Ruth hesitates before performing CPR and, as a result, is charged with a serious crime. Kennedy McQuarrie, a white public defender, takes her case but gives unexpected advice: Kennedy insists that mentioning race in the courtroom is not a winning strategy. Conflicted by Kennedy’s counsel, Ruth tries to keep life as normal as possible for her family—especially her teenage son—as the case becomes a media sensation. As the trial moves forward, Ruth and Kennedy must gain each other’s trust, and come to see that what they’ve been taught their whole lives about others—and themselves—might be wrong.
With incredible empathy, intelligence, and candor, Jodi Picoult tackles race, privilege, prejudice, justice, and compassion—and doesn’t offer easy answers. Small Great Things is a remarkable achievement from a writer at the top of her game.

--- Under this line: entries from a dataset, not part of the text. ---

(** The map for a sample of which something is known. *)
Lemma nackmap_spec_bits d s seq maxfragnum bits maxsz :
  defrag_ok d -> ot_lookup df_seq (dg_sampletree d) seq = Some s ->
  let fs := si_fragsize (df_sampleinfo s) in
  let size := si_size (df_sampleinfo s) in
  0 < fs -> size + fs < 2 ^ 32 -> 0 <= maxfragnum < 2 ^ 32 ->
  0 <= maxsz <= 256 -> bits_ok maxsz bits ->
  exists numbits base bits',
    nn_defrag_nackmap d seq maxfragnum bits maxsz =
      Some (numbits, Some (FragmentNumberSet base numbits bits')) /\
    0 <= numbits <= maxsz /\ length bits' = length bits /\
    (forall x, 0 <= x < numbits -> bit_at bits' x = true <-> missing fs (ivs s) size (base + x)) /\
    (forall k, k <= maxfragnum -> missing fs (ivs s) size k ->
       base <= k /\ (k < base + numbits \/ numbits = maxsz)) /\
    bits_ok numbits bits' /\ 0 <= base < 2 ^ 32 - 1.
Proof.
  intros Hok Elk fs size Hfs Hsz Hmf Hmx Hbo. unfold nn_defrag_nackmap.
  pose proof (seq_in_samples d seq (do_wf _ Hok)) as Hin. rewrite Elk in *.
  destruct Hin as (_ & d1 & d2 & Hd). pose proof (do_stored _ Hok) as Hst. rewrite Hd in Hst.
  apply Forall_app in Hst as [_ Hst]. apply Forall_cons in Hst as [(Hso & Hinc & _) _].
  destruct Hso as [Hw Hiv Hlf _]. fold size fs. fold size in Hiv, Hinc.
  rewrite Z.gtb_ltb. destruct (Z.ltb_spec 256 maxsz); [lia|]. destruct (Z.eqb_spec fs 0); [lia|].
  destruct (last (ivs s)) as [z|] eqn:Ez.
  2:{ apply last_None in Ez. destruct Hiv as (_ & _ & H0). by rewrite Ez in H0. }
  destruct (ivs s) as [|a rest] eqn:El; [done|]. rewrite <- El in *.
  assert (Ha : head (ivs s) = Some a) by (by rewrite El).
  rewrite Hlf. cbn [option_map mbind option_bind].
  pose proof (ot_wf_sorted _ _ Hw) as Hsr. fold (ivs s) in Hsr.
  assert (Hlk : ot_lookup iv_min (df_fragtree s) (iv_min z) = Some z).
  { rewrite (ot_lookup_spec _ _ _ Hw). fold (ivs s). apply last_Some in Ez as [l0 He].
    rewrite He in *. by apply l_lookup_mid. }
  rewrite Hlk, ot_find_min_spec. fold (ivs s). rewrite Ha. cbn [mbind option_bind].
  destruct Hinc as (b0 & Hb0 & Hn0). pose proof (ex_intro _ b0 (conj Hb0 Hn0) : incomplete size (ivs s)) as Hinc.
  rewrite (map_end_u32 size fs maxfragnum (ivs s) a z) by (auto; lia).
  pose proof (map_end_exact size fs maxfragnum (ivs s) a z Hfs Hiv Hinc Ha Ez (proj1 Hmf)) as Hex.
  pose proof (map_end_complete size fs maxfragnum (ivs s) a z Hfs Hiv Hinc Ha Ez (proj1 Hmf)) as Hco.
  set (me := map_end size fs maxfragnum z) in *. set (base := iv_maxp1 a / fs) in *.
  set (nb := if (if me <? base then 0 else me - base + 1) >? maxsz then maxsz
             else if me <? base then 0 else me - base + 1).
  assert (Hnb : 0 <= nb <= maxsz /\ (nb = maxsz \/ nb = Z.max 0 (me - base + 1)) /\
                (0 < nb -> base + nb <= me + 1)).
  { unfold nb. rewrite Z.gtb_ltb. zcases. }
  destruct Hnb as (Hnb1 & Hnb2 & Hnb3).
  assert (Hbo' : bits_ok nb bits) by (destruct Hbo as (? & ? & ?); split; [lia|]; split; [done|lia]).
  destruct (zero_spec nb bits Hbo') as (b1 & E1 & Hbo1 & Hl1 & Hz1). rewrite E1. cbn [mbind option_bind].
  assert (Hsucc : ot_find_succ iv_min (df_fragtree s) (iv_min a) = head rest)
    by (apply (ot_find_succ_spec iv_min _ [] a rest Hw El)).
  rewrite Hsucc.
  destruct (nackmap_loop_spec size fs nb base (df_fragtree s) Hfs Hw Hiv z rest
    (length (ivs s)) [] a b1) as (b2 & i2 & E2 & Hbo2 & Hl2 & Hi2 & Hf2); auto.
  { rewrite El. simpl. lia. }
  { unfold base. lia. }
  { intros x Hx. rewrite (Hz1 x Hx). split; [done|]. intros (b & Hin & Hb & Hn). exfalso. apply Hn.
    exists a. split; [fold (ivs s); rewrite El; left|].
    pose proof Hiv as (_ & _ & H0). rewrite El in H0. lia. }
  fold base in E2. rewrite E2. cbn [mbind option_bind].
  destruct (for_set_spec nb base b2 i2 (base + nb) Hbo2 Hi2) as (b3 & i3 & E3 & Hbo3 & Hl3 & Hf3).
  rewrite E3. cbn [mbind option_bind]. exists nb, base, b3. split; [done|]. split; [done|].
  split; [congruence|]. split.
  - intros x Hx. rewrite (Hf3 x Hx), orb_true_iff, andb_true_iff, Z.leb_le, Z.ltb_lt.
    rewrite (Hex (base + x)) by lia. rewrite <- (Hf2 x Hx). split; [tauto|]. intros [|]; [by left|right; lia].
  - split; [intros k Hk Hm; specialize (Hco k Hk Hm); lia|]. split; [done|].
    assert (Hma : 0 <= iv_maxp1 a <= size).
    { destruct (ends size fs maxfragnum (ivs s) a z Hfs Hiv Hinc Ha Ez (proj1 Hmf)) as (_ & ? & _ & ? & _). lia. }
    pose proof (Z.div_pos (iv_maxp1 a) fs ltac:(lia) Hfs). pose proof (Z.div_le_upper_bound (iv_maxp1 a) fs size Hfs ltac:(nia)).
    unfold base. lia.
Qed.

Look up at the dark sky. See those stars? They all belong to Small Great Things.
The Small Great Things at the end is not the same Small Great Things it is at the beginning, meaning that so much is happening, so much is revealed that there’s no way to read the first chapter and predict the rest of the story.
Small Great Things has come a long way. So has Kennedy. So has Turk. So has Ruth. So has Edison. So has the world.
That’s how it should be. Doesn’t mean though, that we’re at the finish line yet. Small Great Things definitely proves that we aren’t.
Jodi Picoult’s new book didn’t make me realize how naïve I was—Michelle Alexander did with her talk on mass incarceration in the US. But while my eyes were wide due to Alexander’s revelatory comments on today’s caste system, this book opened them even wider thanks to Ruth’s honesty, Kennedy’s character-development and Turk’s sole existence.
There are some scenes in this book that seem ‘‘too good to be true,’’ especially the ones related to Adele and the judge at the end, but it doesn’t make the subject of racism less authentically dealt with.
Of course, this book made me angry… and that’s good. This means what happened to Ruth affected me. It’s unjust. It’s unfair. It’s inhumane. But what’s surprising is, though I completely hated Turk for suing Ruth, I still questioned whether Ruth was right to hesitate, and whether Turk was redeemable, and whether someone else beside Ruth should have been blamed.
We should question situations. It’s not because something seems completely wrong to us that we shouldn’t dig deeper on the subject; consider someone else’s opinion on the matter, which is why I’m so happy with the fact that this book is narrated by Ruth, Kennedy AND Turk.
A truly impressive story with great attention to detail and incredibly intense scenes at court.